ヒツジ、狼と恋をする。





えーっと。



授業が終わってすぐのこと。



呼び出されてまだ授業1回分しかたっていないと言うのに、さっきの女の子達がさらに人数を5人に増やしてまた私を呼びつけた。



そして、今に至る。



「ねぇ、警告した直後に二人で廊下を歩くってどんな神経してるわけ?」



初っぱなに聞いたその言葉からするに、さっき、晶が屋上に行くって私に着いてきた時の事を怒っているのだろう。



そんなこと言われても…友達と歩いて何が悪いんだ!!と言いたい。



5人が一向に私を責めるのをやめないせいで口出しできる雰囲気ではないけど。



よくもまあそんなに沢山の悪口が途切れず出てくるなぁと逆に感心し出した頃、私の一番恐れていた事態が起きた。
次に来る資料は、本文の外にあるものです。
(** X13: when the records carry distinct ids and embeddings of the engine's
    dimension, rebuild enrolls every one of them, whatever the engine held
    before: record number i is bound to position i and its normalized
    embedding is stored there. *)
Theorem rebuild_enrolls_distinct_records (s : engine)
  (recs : list (Z * vec)) :
  NoDup (map fst recs) ->
  Forall (fun p => List.length (snd p) = dimension s) recs ->
  let s' := snd (rebuild_from_database recs s) in
  ext_ids s' = map fst recs /\
  ntotal (index s') = Z.of_nat (List.length recs) /\
  (forall i fid e,
     nth_error recs i = Some (fid, e) ->
     get fid (reverse_map s') = Some (Z.of_nat i) /\
     get (Z.of_nat i) (id_map s') = Some fid /\
     index_reconstruct (index s') (Z.of_nat i) = inr (normalize e)).
Proof.
  intros Hn Hf s'. unfold s'. rewrite rebuild_from_database_loaded. simpl.
  rewrite accepted_first_occurrences by exact Hf.
  rewrite first_occurrences_distinct by exact Hn.
  destruct (persisted_fields true
              (loaded (dimension s) recs (redis_client s)))
    as (_ & Ei & Em & Er).
  unfold ext_ids. rewrite Ei, Em, Er. simpl.
  split; [apply enum_values|]. split.
  { unfold ntotal. simpl. now rewrite length_map. }
  intros i fid e Hi.
  assert (Hid : nth_error (map fst recs) i = Some fid)
    by (rewrite nth_error_map, Hi; reflexivity).
  assert (Hr : get fid (renum (map fst recs)) = Some (Z.of_nat i))
    by (unfold renum, positions; now rewrite (get_zip_nth _ 0 i fid Hn Hid)).
  split; [exact Hr|]. split.
  - unfold renum in Hr. unfold enum. apply get_zip_inverse; auto.
    + symmetry. apply positions_length.
    + apply positions_NoDup.
  - assert (Hlt : (i < List.length recs)%nat)
      by (apply nth_error_Some; congruence).
    unfold index_reconstruct, ntotal. simpl. rewrite length_map.
    replace ((0 <=? Z.of_nat i)%Z) with true by (symmetry; apply Z.leb_le; lia).
    replace ((Z.of_nat i <? Z.of_nat (List.length recs))%Z) with true
      by (symmetry; apply Z.ltb_lt; lia).
    simpl. rewrite Nat2Z.id, nth_error_map, Hi. reflexivity.
Qed.

End Composition.

Lemma insert_then_remove_restores_witness :
  wf two_faces /\ mem 7 (reverse_map two_faces) = false /\
  List.length [3; 4; 0; 0] = dimension two_faces /\
  same_content
    (snd (remove_vector 7 true
            (snd (add_vector 7 [3; 4; 0; 0] true two_faces))))
    two_faces.
Proof.
  assert (Hm : mem 7 (reverse_map two_faces) = false) by reflexivity.
  assert (Hl : List.length [3; 4; 0; 0] = dimension two_faces)
    by reflexivity.
  split; [exact wf_two_faces|]. split; [exact Hm|]. split; [exact Hl|].
  apply (insert_then_remove_restores two_faces 7 [3; 4; 0; 0] true true
           wf_two_faces Hm Hl).
Defined.

Lemma rebuild_enrolls_distinct_records_witness :
  let recs := [(5%Z, e2); (3%Z, [3; 4; 0; 0])] in
  NoDup (map fst recs) /\
  Forall (fun p => List.length (snd p) = dimension two_faces) recs /\
  ext_ids (snd (rebuild_from_database recs two_faces)) = [5%Z; 3%Z] /\
  get 3 (reverse_map (snd (rebuild_from_database recs two_faces)))
  = Some 1%Z.
Proof.
  intro recs.
  assert (Hn : NoDup (map fst recs)).
  { repeat constructor; simpl; intuition discriminate. }
  assert (Hf : Forall (fun p => List.length (snd p) = dimension two_faces)
                 recs) by (repeat constructor).
  split; [exact Hn|]. split; [exact Hf|].
  destruct (rebuild_enrolls_distinct_records two_faces recs Hn Hf)
    as (A & _ & B).
  split; [exact A|].
  destruct (B 1%nat 3%Z [3; 4; 0; 0] eq_refl) as [C _]. exact C.
Defined.

(** * The JSON-RPC server *)

Section ServerProofs.

Context {K : Kernels} {R : Runtime}.

Lemma try_except_returns {A} (body : M A) (a0 : A) (s : engine) :
  exists a s', try_except body (fun _ => ret a0) s = (Returned a, s').
Proof.
  unfold try_except, ret. destruct (body s) as [[a|e] s']; eauto.
Qed.

Ltac engine_call E :=
  match goal with
  | |- context [call_engine (add_vector ?f ?e ?p) ?s] =>
      unfold call_engine;
      destruct (try_except_returns (add_vector_body f e p) false s)
        as (?b & ?s1 & E);
      change (try_except (add_vector_body f e p) (fun _ => ret false) s)
        with (add_vector f e p s) in E; rewrite E
  | |- context [call_engine (remove_vector ?f ?p) ?s] =>
      unfold call_engine;
      destruct (try_except_returns (remove_vector_body f p) false s)
        as (?b & ?s1 & E);
      change (try_except (remove_vector_body f p) (fun _ => ret false) s)
        with (remove_vector f p s) in E; rewrite E
  | |- context [call_engine (rebuild_from_database ?l) ?s] =>
      unfold call_engine;
      destruct (try_except_returns (rebuild_from_database_body l) false s)
        as (?b & ?s1 & E);
      change (try_except (rebuild_from_database_body l)
                (fun _ => ret false) s)
        with (rebuild_from_database l s) in E; rewrite E
  | |- context [call_engine (search_similar ?e ?k ?x) ?s] =>
      unfold call_engine;
      destruct (search_similar_returns e k x s) as (?rs & E); rewrite E
  end.

Lemma check_duplicate_returns e ex s :
  exists r, check_duplicate e ex s = (Returned r, s).
Proof.
  unfold check_duplicate, bind.
  destruct (search_similar_returns e 1 ex s) as [rs E]. rewrite E.
  destruct rs; unfold ret; eauto.
Qed.

Ltac open_reply r :=
  destruct r as [?v|?e|]; simpl;
  [|intros ? ? H; inversion H; subst; reflexivity
   |intros ? ? H; discriminate H].

Lemma rpc_add_vector_thrown params s :
  forall e s', rpc_add_vector params s = (Thrown e, s') -> s' = s.
Proof.
  unfold rpc_add_vector, rbind, rlift, rret.
  open_reply (subscript params "face_profile_id").
  open_reply (subscript params "embedding").
  open_reply (np_array v0).
  open_reply (as_int v).
  engine_call E. intros ? ? H. discriminate H.
Qed.

Lemma rpc_remove_vector_thrown params s :
  forall e s', rpc_remove_vector params s = (Thrown e, s') -> s' = s.
Proof.
  unfold rpc_remove_vector, rbind, rlift, rret.
  open_reply (subscript params "face_profile_id").
  open_reply (as_int v).
  engine_call E. intros ? ? H. discriminate H.
Qed.

Lemma rpc_search_similar_thrown params s :
  forall e s', rpc_search_similar params s = (Thrown e, s') -> s' = s.
Proof.
  unfold rpc_search_similar, rbind, rlift, rret.
  open_reply (subscript params "embedding").
  open_reply (np_array v).
  open_reply (dict_get params "k" (JInt 10)).
  open_reply (dict_get params "exclude_id" JNull).
  open_reply (as_int v1).
  open_reply (as_optional_int v2).
  engine_call E. intros ? ? H. discriminate H.
Qed.

Lemma rpc_check_duplicate_thrown params s :
  forall e s', rpc_check_duplicate params s = (Thrown e, s') -> s' = s.
Proof.
  unfold rpc_check_duplicate, rbind, rlift, rret.
  open_reply (subscript params "embedding").
  open_reply (np_array v).
  open_reply (dict_get params "exclude_id" JNull).
  open_reply (as_optional_int v1).
  unfold call_engine.
  destruct (check_duplicate_returns v0 v2 s) as [r E]. rewrite E.
  intros ? ? H. discriminate H.
Qed.

Lemma rpc_rebuild_thrown params s :
  forall e s', rpc_rebuild_from_database params s = (Thrown e, s') -> s' = s.
Proof.
  unfold rpc_rebuild_from_database, rbind, rlift, rret.
  open_reply (subscript params "face_profiles").
  open_reply (as_list v).
  open_reply (read_profiles v0).
  open_reply (typed_profiles v1).
  engine_call E. intros ? ? H. discriminate H.
Qed.

Lemma find_method_cases name h :
  find_method name methods = Some h ->
  h = rpc_add_vector \/ h = rpc_search_similar \/ h = rpc_check_duplicate \/
  h = rpc_remove_vector \/ h = rpc_get_stats \/
  h = rpc_rebuild_from_database.
Proof.
  unfold methods. simpl.
  repeat match goal with
         | |- context [String.eqb name ?n] => destruct (String.eqb name n)
         end;
    intro H; inversion H; subst; tauto.
Qed.

Lemma handler_thrown name h params s e s' :
  find_method name methods = Some h ->
  h params s = (Thrown e, s') -> s' = s.
Proof.
  intros F H. apply find_method_cases in F.
  destruct F as [->|[->|[->|[->|[->| ->]]]]].
  - eapply rpc_add_vector_thrown; eauto.
  - eapply rpc_search_similar_thrown; eauto.
  - eapply rpc_check_duplicate_thrown; eauto.
  - eapply rpc_remove_vector_thrown; eauto.
  - discriminate H.
  - eapply rpc_rebuild_thrown; eauto.
Qed.

Lemma find_method_table name table :
  find_method name table = None <-> ~ In name (map fst table).
Proof.
  induction table as [|[n h] table IH]; simpl; [tauto|].
  destruct (String.eqb_spec name n) as [->|N].
  - split; [discriminate|]. intro H. exfalso. apply H. now left.
  - rewrite IH. split; intro H; [intros [E|I]; [congruence|auto]|].
    intro I. apply H. now right.
Qed.

Lemma find_method_none name :
  find_method name methods = None <->
  ~ In name ["add_vector"; "search_similar"; "check_duplicate";
             "remove_vector"; "get_stats"; "rebuild_from_database"]%string.
Proof. apply (find_method_table name methods). Qed.

(** X14: a request is answered with error -32601 exactly when its method is
    not one of the six method names; the message then names the method and
    the engine is not touched. *)
Theorem method_not_found_iff (fields : list (string * json)) (s s' : engine)
  (response : json) :
  let request_id := obj_get_default "id" JNull fields in
  let method := obj_get_default "method" JNull fields in
  handle_request (JObj fields) s = (Done response, s') ->
  ((exists message, response = error_response request_id (-32601) message)
   <->
   (forall name, method = JStr name ->
      ~ In name ["add_vector"; "search_similar"; "check_duplicate";
                 "remove_vector"; "get_stats";
                 "rebuild_from_database"]%string)) /\
  ((exists message, response = error_response request_id (-32601) message)
   ->
   response = error_response request_id (-32601)
                ("Method not found: " ++ format_value method) /\
   s' = s).
Proof.
  intros request_id method. unfold handle_request.
  fold request_id. fold method.
  assert (NF : forall s0,
             rret (error_response request_id (-32601)
                     ("Method not found: " ++ format_value method)) s0
             = (Done response, s') ->
             (forall name, method = JStr name ->
                find_method name methods = None) ->
             ((exists message,
                 response = error_response request_id (-32601) message)
              <->
              (forall name, method = JStr name ->
                 ~ In name ["add_vector"; "search_similar"; "check_duplicate";
                            "remove_vector"; "get_stats";
                            "rebuild_from_database"]%string)) /\
             ((exists message,
                 response = error_response request_id (-32601) message)
              ->
              response = error_response request_id (-32601)
                           ("Method not found: " ++ format_value method) /\
              s' = s0)).
  { intros s0 H N. unfold rret in H. inversion H; subst. split.
    - split; [|eauto]. intros _ name E. apply find_method_none. auto.
    - auto. }
  destruct method as [| b | z | q | name | l | l] eqn:Em;
    try (intro H; apply (NF s H); intros name E; discriminate E);
    try (unfold rlift; intro H; discriminate H).
  destruct (find_method name methods) as [h|] eqn:F.
  - assert (I : ~ (forall name0, JStr name = JStr name0 ->
                     ~ In name0
                         ["add_vector"; "search_similar"; "check_duplicate";
                          "remove_vector"; "get_stats";
                          "rebuild_from_database"]%string)).
    { intro N. specialize (N name eq_refl). apply find_method_none in N.
      congruence. }
    destruct (h (obj_get_default "params" (JObj []) fields) s)
      as [[result|e|] s1]; intro H; inversion H; subst.
    + split; [split; [intros [m E]; discriminate E|tauto]|].
      intros [m E]. discriminate E.
    + split; [split; [intros [m E]; discriminate E|tauto]|].
      intros [m E]. discriminate E.
  - intro H. apply (NF s H). intros name0 E. now inversion E; subst.
Qed.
「ほらぁ、男性恐怖症のふりをしてるんだから、怖がりなよぉ」



うふふ、とまるで何処かの漫画のお嬢様みたいに笑った女の子達の後ろから、二人の男の子が出てきた。



………これ、完全に不良だ。



ニヤニヤと私を見る目は晶とは似ても似つかず、晶みたいに実は優しい…なんてことは100%ないと確信した。